Lo que sé del corazón no se lo debo a la ciencia. Ninguna información anatómica o médica relevante, ninguna evidencia cartesiana valdrá más que la poesía romántica inglesa, un cuento de Benedetti o una novela de Patricia Highsmith. No hay lenguaje de más probado oficio que el de las metáforas. Ninguno que ilustre más sobre lo humano que las tragedias de Shakespeare o la gran novelística rusa del XIX. A ellas, a las metáforas, a su revelación prodigiosa, confiamos el entendimiento del mundo, pero la revista Science es un recetario de prodigios al modo en que lo es un libro de Kavafis. Del cerebro dice que es elegantemente simple. Que el mapa de alta resolución de su maraña sináptica respeta un orden. Del corazón no he leído nada parecido. A lo sumo, a veces, se le encomiendan labores más pedestres, de menor calado pasional, aunque haya boleros con más desgarro interior que El libro del desasosiego de Pessoa. Se le concede el rango de brújula espiritual del universo. Como si el desorden del cosmos proviniese de los espasmos de su funcionamiento, de ese hermoso mantra de percusiones privadas que produce para que yo ahora escriba y usted lea, para que percibamos el olor del campo recién llovido o la belleza incuestionable del vals número dos de Shostakovich.

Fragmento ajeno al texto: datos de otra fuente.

(** C32: What a push writes is what the router accepts.  Nothing is written in a dry
    run, nor unless every file collected could be read and validated; what is
    written is, in order, the content of each file under the key of its name, all
    of it unless a put is refused.  A router that watches the bucket loads every
    value written; when its subjects have streams, it then holds the rules of the
    file under that key. *)
Theorem runKVPush_accepted dryRun e target st : let '(puts, r) := (runKVPush dryRun e target st).1 in
  (puts ≠ [] → dryRun = false) ∧
  (r = Ok tt → dryRun = false → ∃ files, collectFiles target = Ok files ∧ files ≠ [] ∧ puts = map push_entry files) ∧
  (puts ≠ [] → ∃ files, collectFiles target = Ok files ∧ puts `prefix_of` map push_entry files ∧
     Forall (λ f, is_ok (LoadFromFile push_loader f st).1 = true) files) ∧
  ∀ key data, (key, data) ∈ puts → ∃ rules, ∀ (c : Cluster) lister,
    synced c → ld_allowEnv (cl_loader c) = false →
    (ParseAndValidateYAML (cl_loader c) data (cl_st c)).1 = Ok rules ∧
    (ValidateRulesHaveStreams (bk_resolver (RefreshStreams (cl_broker c) lister)) rules = [] →
     ∃ rules', cl_currentRules (handleRulePut lister key data c) !! key = Some rules' ∧ Forall2 renumbered rules rules').
Proof.
  pose proof (runKVPush_spec dryRun e target st) as Hspec. destruct (runKVPush dryRun e target st).1 as [puts r].
  destruct Hspec as [[-> Hr]|(files & Hc & Hne & -> & Hf & Hp & Hr)].
  { split_and!; [done|intros Ho Hd; rewrite (Hr Ho) in Hd; done|done|]. by intros key data Hin%elem_of_nil. }
  split_and!; [done|intros Ho _; exists files; by split_and!; [| |apply Hr]|intros _; exists files; split_and!; [done|done|]|].
  { eapply Forall_impl; [exact Hf|]. by intros f [rules ->]. }
  intros key data Hin. destruct Hp as [rest Hrest].
  assert ((key, data) ∈ map push_entry files) as Hx by (rewrite Hrest; apply elem_of_app; by left).
  apply list_elem_of_In, in_map_iff in Hx as ([path content] & Hx & Hfile%list_elem_of_In).
  rewrite Forall_forall in Hf. destruct (Hf _ Hfile) as [rules Hl]. unfold LoadFromFile in Hl. cbn [snd fst] in *.
  destruct content as [d|]; [|done]. injection Hx as <- <-. exists rules. intros c lister Hsy Henv.
  assert ((ParseAndValidateYAML (cl_loader c) d (cl_st c)).1 = Ok rules) as Hpc.
  { by eapply (ParseAndValidateYAML_stable push_loader). }
  split; [done|]. intros Hst. destruct (handleRulePut_cases lister (pathToKey path) d c (synced_pushed c Hsy)) as [_ Hv].
  unfold put_verdict in Hv. rewrite Hpc, Hst in Hv. cbn [length Nat.ltb Nat.leb] in Hv. by destruct Hv as (_ & Hv & _).
Qed.
End properties.

(** ** Flags *)

(** A test run succeeds when every case passed. *)
Lemma test_exit_ok summary : accounted summary →
  test_exit summary = Ok tt ↔ Forall (λ r, rs_Passed r = true) (su_Results summary).
Proof.
  intros [_ _ Hf]. unfold test_exit, guard_err. rewrite Hf. clear Hf.
  induction (su_Results summary) as [|r l IH]; cbn; [by split; [constructor|]|].
  rewrite Forall_cons. destruct (rs_Passed r); cbn; [by rewrite IH; split; [|intros []]|]. split; [done|by intros []].
Qed.

(** The header of an argument is what stands before its first colon. *)
Lemma parseHeaderFlags_one name val : has_char ":" name = false → TrimSpace name ≠ "" →
  parseHeaderFlags [(name ++ String ":" val)%string] = Ok {[TrimSpace name := TrimSpace val]}.
Proof.
  intros Hc Hne. unfold parseHeaderFlags. cbn [parse_headers]. rewrite Cut_app by done.
  by rewrite (proj2 (String.eqb_neq _ _) Hne).
Qed.

Example check_flags :
  parseHeaderFlags ["X-Id: 7"; "Host: a:80"] = Ok (<["Host" := "a:80"]> {["X-Id" := "7"]}) ∧
  parseHeaderFlags [": x"] = Err (BadHeader ": x") ∧
  parseQueryFlag "?tenant=acme&page=2&page=3" = Ok (<["page" := "2"]> {["tenant" := "acme"]}).
Proof. vm_compute. done. Qed.

(** Two files of one directory with one stem have one key: the second replaces the
    first. *)
Example one_key_for_two_files :
  map pathToKey ["tank.yaml"; "tank.yml"; "a.b.yaml"] = ["tank"; "tank"; "a.b"].
Proof. reflexivity. Qed.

El cerebro es el hardware, pero yo sigo fascinando por el software. Es en esa parte de la trama en donde entra a escena el corazón, órgano al que se le han venido atribuyendo las bondades sobre las que se construye el mundo. El amor, que mueve el sol y las estrellas, como quería Dante en su Divina Comedia, el corazón de las canciones del pop o de esos boleros nace en ese músculo impresionable, en ese incansable (hasta que lo colapsamos y no continúa) aparato tímido, colosal, sufrido y mágico. El corazón que delata y el que silencia. El corazón dolido o el que lame con dedicación la fortuna. El corazón de los blues del delta y el del tango a media luz. Son muchos y hacen que la tierra gire.
Del alma no se ocupa Science. El día en que unos cuantos lumbreras de los laboratorios (benditos sean, benditas sus cavilaciones, bendita su abnegada vocación de progreso y cultura) anuncien el mapa del alma, uno cartografiado en una resolución sublime, me paso de la poesía a la ciencia pura y dura. Dejo de leer a Gamoneda, al que vuelvo menos, del que me canso más, por cierto, que fue para mí un maestro en ese aspecto durante una temporada, y me pongo las gafas de cerca para aprender el porqué de la elegancia sencilla del cerebro o las razones científicas que hacen que pierda el sentido escuchando la poesía al piano de Bill Evans, pongo por caso, y no brinque con el reguetón (al que ayer Mick Jagger valoró una brizna en una entrevista) o las capsulitas de felicidad de un coelho o un bucay (ah, salieron, por fin salieron, queridos Navarro y Ferrer)
Si exponen el mapa del alma habremos unido dos mundos aparentemente congeniables, pero de difícil sutura, el de la materia y el del espíritu. O los habremos destrozado para siempre. Se les habrá extirpado el lado noble, el alquímico. Arrasados los jardines, devastada la palabra, el poeta escribe ecuaciones. Logaritmos que en realidad, mirados de cerca, semejan alejandrinos. La poesía, que pulsa la cuerdas del universo. Uno mismo, leyendo poesía el sábado por la mañana nada más levantarse, como si no tuviera cosas de más importancia que hacer y no tuviera un libro en donde están todas esas necesarias cosas bien anotadas y estabuladas. Todo lo que sé del corazón, lo que hace que lea poesía, hace que ame a los demás y desee que un poco de ese amor de los demás me impregne un poco también a mí. En ésas andamos. Se escribe para que lo amen a uno. Ese es en el fondo el ánimo que acciona la escritura. Contar para que cuenten con nosotros. Decir para que se nos diga. Puro feedback. Ahora vamos al lunes, que es poético si se le mira bien. Que sea poético el vuestro. Que esté pleno de metáforas.